Nurse who received first COVID vaccine to be recognized at Smithsonian

Sandra Lindsay immigrated to the U.S. from Jamaica when she was 18 years old. Now, she’s going down in history for her role in the fight against COVID-19

President Biden announced on Friday that Lindsay, who was the first person in the nation to receive a COVID-19 vaccine after the FDA authorized its use in December, will have her hospital scrubs, vaccination card and the badge she wore on the day she received her first dose displayed at the COVID-19 exhibit in the Smithsonian Museum of American History. 

She was also awarded the “Outstanding American by Choice” award from U.S. Citizenship and Immigration Services, which recognizes naturalized citizens who have made “significant contributions to our country,” Mr. Biden said, adding that she “represented the very best of us all.”

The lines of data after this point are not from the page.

Lemma sameLinks_update ts id t t' : ts !! id = Some t → linked (t_phase t') = linked (t_phase t) → sameLinks ts (<[id := t']> ts).
Proof.
  intros Hid Hl a x x' Hx Hx'. destruct (decide (a = id)) as [->|Hne].
  - rewrite lookup_insert_eq in Hx'. congruence.
  - rewrite lookup_insert_ne in Hx' by done. congruence.
Qed.

Lemma sameLinks_alter ts id : sameLinks ts (alter set_cancelled id ts).
Proof.
  intros a x x' Hx Hx'. destruct (decide (a = id)) as [->|Hne]; [rewrite lookup_alter_eq, Hx in Hx'; by injection Hx' as <-|].
  rewrite lookup_alter_ne in Hx' by done. congruence.
Qed.

(** ** First in, first out *)

(** No task to this chat has been cancelled. *)
Definition quiet (s : OState) (k : outboundKey) : Prop := ∀ a t, o_tasks s !! a = Some t → t_key t = k → t_cancelled t = false.

Definition sentTo (s : OState) (k : outboundKey) : list nat :=
  List.filter (λ id, bool_decide (t_key <$> o_tasks s !! id = Some k)) (o_sent s).

(** A task that has passed the wait follows only tasks that are through. *)
Record Fifo (s : OState) (k : outboundKey) : Prop := {
  ff_order : ∀ a b ta tb, o_tasks s !! a = Some ta → o_tasks s !! b = Some tb → t_key ta = k → t_key tb = k → a < b →
    t_phase tb ≠ TWait → linked (t_phase ta) = false;
  ff_tail : o_tails s !! k = None → ∀ a ta, o_tasks s !! a = Some ta → t_key ta = k → linked (t_phase ta) = false;
  ff_first : ∀ a b ta tb, o_tasks s !! a = Some ta → o_tasks s !! b = Some tb → t_key ta = k → t_key tb = k → a < b →
    t_prev tb = None → linked (t_phase ta) = false;
  ff_sent : StronglySorted lt (sentTo s k) }.

Record Order (s : OState) : Prop := {
  or_static : Static s;
  or_live : Live s;
  or_sent : ∀ id, id ∈ o_sent s → ∃ t, o_tasks s !! id = Some t ∧ started (t_phase t) = true;
  or_fifo : ∀ k, quiet s k → Fifo s k }.

Lemma quiet_evolves s s' k : evolves (o_tasks s) (o_tasks s') → quiet s' k → quiet s k.
Proof.
  intros He Hq a t Ha Hk. destruct (evolves_fwd _ _ _ _ He Ha) as (t' & Ha' & E & _ & Hc & _). specialize (Hq a t' Ha' ltac:(congruence)).
  destruct (t_cancelled t); [|done]. rewrite Hc in Hq; done.
Qed.

Lemma sentTo_evolves s s' k : evolves (o_tasks s) (o_tasks s') → o_sent s' = o_sent s → sentTo s' k = sentTo s k.
Proof.
  intros He E. unfold sentTo. rewrite E. apply List.filter_ext. intros id. apply bool_decide_ext. specialize (He id).
  destruct (o_tasks s !! id) as [t|], (o_tasks s' !! id) as [t'|]; cbn in *; try done. by destruct He as (-> & _).
Qed.

Lemma sent_evolves s s' : evolves (o_tasks s) (o_tasks s') → o_sent s' = o_sent s →
  (∀ id, id ∈ o_sent s → ∃ t, o_tasks s !! id = Some t ∧ started (t_phase t) = true) →
  ∀ id, id ∈ o_sent s' → ∃ t, o_tasks s' !! id = Some t ∧ started (t_phase t) = true.
Proof.
  intros He E H id Hid. rewrite E in Hid. destruct (H id Hid) as (t & Ht & Hs). destruct (evolves_fwd _ _ _ _ He Ht) as (t' & Ht' & _ & _ & _ & _ & Hst).
  exists t'. by auto.
Qed.

(** A step that lets no further task of the chat pass the wait. *)
Lemma Fifo_evolves s s' k : evolves (o_tasks s) (o_tasks s') → sameLinks (o_tasks s) (o_tasks s') → o_tails s' = o_tails s → o_sent s' = o_sent s →
  (∀ a t t', o_tasks s !! a = Some t → o_tasks s' !! a = Some t' → t_key t = k → t_phase t' ≠ TWait → t_phase t ≠ TWait) → Fifo s k → Fifo s' k.
Proof.
  intros He Hl Et Es Hw [H1 H2 H3 H4]. split.
  - intros a b ta' tb' Ha' Hb' Ka Kb Hab Hp. destruct (evolves_bwd _ _ _ _ He Ha') as (ta & Ha & Ea & _). destruct (evolves_bwd _ _ _ _ He Hb') as (tb & Hb & Eb & _).
    rewrite (Hl _ _ _ Ha Ha'). apply (H1 a b ta tb); try congruence. apply (Hw b tb tb' Hb Hb'); congruence.
  - rewrite Et. intros Hn a ta' Ha' Ka. destruct (evolves_bwd _ _ _ _ He Ha') as (ta & Ha & Ea & _). rewrite (Hl _ _ _ Ha Ha'). apply (H2 Hn a ta Ha). congruence.
  - intros a b ta' tb' Ha' Hb' Ka Kb Hab Hp. destruct (evolves_bwd _ _ _ _ He Ha') as (ta & Ha & Ea & _). destruct (evolves_bwd _ _ _ _ He Hb') as (tb & Hb & Eb & Ep & _).
    rewrite (Hl _ _ _ Ha Ha'). apply (H3 a b ta tb); congruence.
  - by rewrite (sentTo_evolves s s').
Qed.

Lemma Order_evolves s s' : evolves (o_tasks s) (o_tasks s') → sameLinks (o_tasks s) (o_tasks s') →
  o_next s' = o_next s → o_live s' = o_live s → o_tails s' = o_tails s → o_sent s' = o_sent s →
  (∀ a t t', o_tasks s !! a = Some t → o_tasks s' !! a = Some t' → t_phase t' ≠ TWait → t_phase t ≠ TWait) → Order s → Order s'.
Proof.
  intros He Hl En El Et Es Hw [H1 H2 H3 H4]. split.
  - by eapply Static_evolves.
  - by eapply Live_evolves.
  - by eapply sent_evolves.
  - intros k Hq. eapply Fifo_evolves; eauto. by apply H4, (quiet_evolves s s').
Qed.

Lemma evolves_refl ts : evolves ts ts.
Proof. intros a. destruct (ts !! a); [apply evolve_refl|done]. Qed.

(** A step that touches neither tasks nor links. *)
Lemma Order_same s s' : o_tasks s' = o_tasks s → o_next s' = o_next s → o_live s' = o_live s → o_tails s' = o_tails s → o_sent s' = o_sent s → Order s → Order s'.
Proof.
  intros E1 E2 E3 E4 E5. apply Order_evolves; rewrite ?E1; try done; [apply evolves_refl|intros a t t' Ht Ht'..]; [congruence|]. intros. congruence.
Qed.

(** A change of phase of a task that has passed the wait. *)
Lemma Order_phase s s' id t p : o_tasks s !! id = Some t → o_tasks s' = <[id := with_phase p t]> (o_tasks s) →
  o_next s' = o_next s → o_live s' = o_live s → o_tails s' = o_tails s → o_sent s' = o_sent s →
  t_phase t ≠ TWait → p ≠ TWait → (started (t_phase t) = true → started p = true) → linked p = linked (t_phase t) → Order s → Order s'.
Proof.
  intros Hid E En El Et Es Hw Hp Hst Hlk. apply Order_evolves; rewrite ?E; try done.
  - by eapply evolves_update.
  - by eapply sameLinks_update.
  - intros a x x' Hx Hx' Hne. destruct (decide (a = id)) as [->|Ha]; [congruence|]. rewrite lookup_insert_ne in Hx' by done. congruence.
Qed.

(** A task passes the wait: nobody before it is still registered. *)
Lemma Order_pass s id t p : o_tasks s !! id = Some t → t_phase t = TWait → p ≠ TWait → linked p = true →
  (quiet (goTo id t p s) (t_key t) → ∀ a ta, o_tasks s !! a = Some ta → t_key ta = t_key t → a < id → linked (t_phase ta) = false) →
  Order s → Order (goTo id t p s).
Proof.
  intros Hid Hw Hp Hlk Hbefore [H1 H2 H3 H4].
  assert (evolves (o_tasks s) (o_tasks (goTo id t p s))) as He by (eapply evolves_update; [done|]; split_and!; [done..|by rewrite Hw]).
  assert (sameLinks (o_tasks s) (o_tasks (goTo id t p s))) as Hl by (eapply sameLinks_update; [done|]; by rewrite Hw).
  split; [by eapply Static_evolves|by eapply Live_evolves|by eapply sent_evolves|]. intros k Hq. pose proof (H4 k (quiet_evolves _ _ _ He Hq)) as HF.
  destruct (decide (t_key t = k)) as [<-|Hk].
  - destruct HF as [F1 F2 F3 F4]. assert (∀ a x, o_tasks (goTo id t p s) !! a = Some x → a ≠ id → o_tasks s !! a = Some x) as Hother.
    { intros a x Hx Hne. cbn in Hx. by rewrite lookup_insert_ne in Hx. }
    assert (∀ a x', o_tasks (goTo id t p s) !! a = Some x' → t_key x' = t_key t → ∃ x, o_tasks s !! a = Some x ∧ t_key x = t_key t ∧ t_prev x = t_prev x' ∧ linked (t_phase x') = linked (t_phase x)) as Hback.
    { intros a x' Hx' Hk'. destruct (evolves_bwd _ _ _ _ He Hx') as (x & Hx & E & E' & _). exists x. split_and!; [done|congruence|done|by eapply Hl]. }
    split.
    + intros a b ta' tb' Ha Hb Ka Kb Hab Hph. destruct (Hback a ta' Ha Ka) as (ta & Ha0 & Ka0 & _ & ->). destruct (decide (b = id)) as [->|Hne]; [by apply (Hbefore Hq a ta)|].
      apply (F1 a b ta tb'); auto.
    + intros Hn a ta' Ha Ka. destruct (Hback a ta' Ha Ka) as (ta & Ha0 & Ka0 & _ & ->). by apply (F2 Hn a ta).
    + intros a b ta' tb' Ha Hb Ka Kb Hab Hph. destruct (Hback a ta' Ha Ka) as (ta & Ha0 & Ka0 & _ & ->). destruct (Hback b tb' Hb Kb) as (tb & Hb0 & Kb0 & Eb & _).
      apply (F3 a b ta tb); congruence.
    + by rewrite (sentTo_evolves s _ _ He).
  - apply (Fifo_evolves s); try done. intros a x x' Hx Hx' Hkx Hne. cbn in Hx'. rewrite lookup_insert_ne in Hx' by congruence. congruence.
Qed.

(** Waiting is over when the predecessor is done. *)
Lemma before_through s id t : Order s → o_tasks s !! id = Some t → predecessorDone s t = true → quiet s (t_key t) →
  ∀ a ta, o_tasks s !! a = Some ta → t_key ta = t_key t → a < id → linked (t_phase ta) = false.
Proof.
  intros [[_ Hprev] _ _ Hf] Hid Hd Hq a ta Ha Hk Hlt. destruct (Hf _ Hq) as [F1 _ F3 _]. unfold predecessorDone in Hd. destruct (t_prev t) as [q|] eqn:Ep; [|by apply (F3 a id ta t)].
  apply bool_decide_eq_true in Hd. unfold phaseOf in Hd. apply fmap_Some in Hd as (tq & Hq' & Hph). destruct (Hprev id t q Hid Ep) as (Hqid & _ & Hkq & Hmax).
  specialize (Hkq tq Hq'). specialize (Hmax a ta Ha Hk Hlt). destruct (decide (a = q)) as [->|]; [assert (ta = tq) as -> by congruence; by rewrite <- Hph|].
  apply (F1 a q ta tq); [done..|lia|]. by rewrite <- Hph.
Qed.

Lemma sorted_snoc_lt l (x : nat) : StronglySorted lt l → Forall (λ y, y < x) l → StronglySorted lt (l ++ [x]).
Proof.
  induction 1 as [|y l Hs IH Hy]; intros Hx; [by repeat constructor|]. apply Forall_cons in Hx as [Hyx Hx]. cbn. constructor; [by apply IH|].
  apply Forall_app. by split; [|constructor].
Qed.

(** A delivery starts after all those registered before it to the same chat. *)
Lemma Order_start s id t : o_tasks s !! id = Some t → t_phase t = TAcquire → Order s → Order (log_sent id (goTo id t TSending s)).
Proof.
  intros Hid Hp HO. assert (Order (goTo id t TSending s)) as [H1 H2 H3 H4] by (eapply (Order_phase s _ id t TSending); try done; by rewrite Hp).
  assert (o_tasks (goTo id t TSending s) !! id = Some (with_phase TSending t)) as Hid' by apply lookup_insert_eq.
  split; [by destruct H1|by destruct H2| |].
  - intros a. cbn [log_sent o_sent o_tasks]. rewrite elem_of_app, list_elem_of_singleton. intros [Ha| ->]; [by apply H3|]. by eexists.
  - intros k Hq. destruct (H4 k Hq) as [F1 F2 F3 F4]. split; [exact F1|exact F2|exact F3|]. unfold sentTo in *. cbn [log_sent o_sent]. rewrite List.filter_app. cbn [List.filter].
    change (o_tasks (log_sent id (goTo id t TSending s))) with (o_tasks (goTo id t TSending s)). rewrite Hid'. cbn [fmap option_fmap option_map t_key with_phase].
    destruct (bool_decide _) eqn:Ek; [|by rewrite app_nil_r]. apply bool_decide_eq_true in Ek. injection Ek as Ek. apply sorted_snoc_lt; [exact F4|].
    apply Forall_forall. intros c [Hc Hck]%list_elem_of_In%filter_In. apply list_elem_of_In in Hc. apply bool_decide_eq_true, fmap_Some in Hck as (tc & Htc & Hck).
    destruct (or_sent _ HO c Hc) as (tc0 & Htc0 & Hst). destruct (decide (c = id)) as [->|Hne]; [assert (tc0 = t) as -> by congruence; by rewrite Hp in Hst|].
    destruct (decide (c < id)); [done|]. cbn in Htc. rewrite lookup_insert_ne in Htc by done. assert (tc0 = tc) as -> by congruence.
    assert (evolves (o_tasks s) (o_tasks (goTo id t TSending s))) as He by (eapply evolves_update; [done|]; split_and!; [done..|by rewrite Hp]).
    assert (linked (t_phase t) = false) as Hl; [|by rewrite Hp in Hl].
    apply (ff_order _ _ (or_fifo _ HO k (quiet_evolves _ _ _ He Hq)) id c t tc); try done; [lia|]. by destruct (t_phase tc).
Qed.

“Over the past, and I don’t believe this, 30 years — she doesn’t look 30 years old — she’s pursued her dream of becoming a nurse to allow her to do what she wanted to do most, give back to her new country,” Mr. Biden said on Friday. “If there are any angels in heaven … having spent a lot of time in the ICU, they’re all nurses — male and female. Doctors let you live. Nurses make you want to live.”

Biden
President Joe Biden recognizes Sandra Lindsay as an “Outstanding American by Choice” in a ceremony at the White House on Friday, July 2, 2021. Patrick Semansky / AP

Lindsay was vaccinated on December 14. Shortly after her first dose, she said she felt “hopeful” and “relieved.” 

“I feel like healing is coming,” she said. “I hope this marks the beginning to the end of a very painful time in our history.” 

Lindsay, who is the director of nursing for critical care at a hospital on Long Island, has been devoted to her co-workers, patients and family over the past year, Mr. Biden noted, but not without cost. 

“During the height of the pandemic, she poured her heart and soul into her work to help patients fight for their lives and to keep her fellow nurses safe,” Mr. Biden said. “With a grandson at home — prematurely — she did what she had to do. She kept her distance and kept him safe. He is safe, but she lost an aunt and an uncle to the virus.”

He added that she also became the first person in America to become fully vaccinated outside of clinical trials. “She can now hug her grandson,” he said. “She’s out there making sure her patients and folks in her community are getting vaccinated so they can get back to their lives and their loved ones.”

More than 33.7 million people in the U.S. have been diagnosed with COVID-19 since the pandemic began more than a year ago, and more than 605,000 people have died, according to Johns Hopkins University

As of Friday, more than 327 million vaccine doses have been administered, according to Johns Hopkins, but just 17 states have fully vaccinated more than half of their population. Many health officials are concerned that the Delta variant, which is known to be more contagious, could devastate vulnerable populations that are not vaccinated. 

Correction: Lindsay was first in the U.S. to receive the vaccine outside of a clinical trial after the FDA granted emergency use authorization; the story and headline have been updated.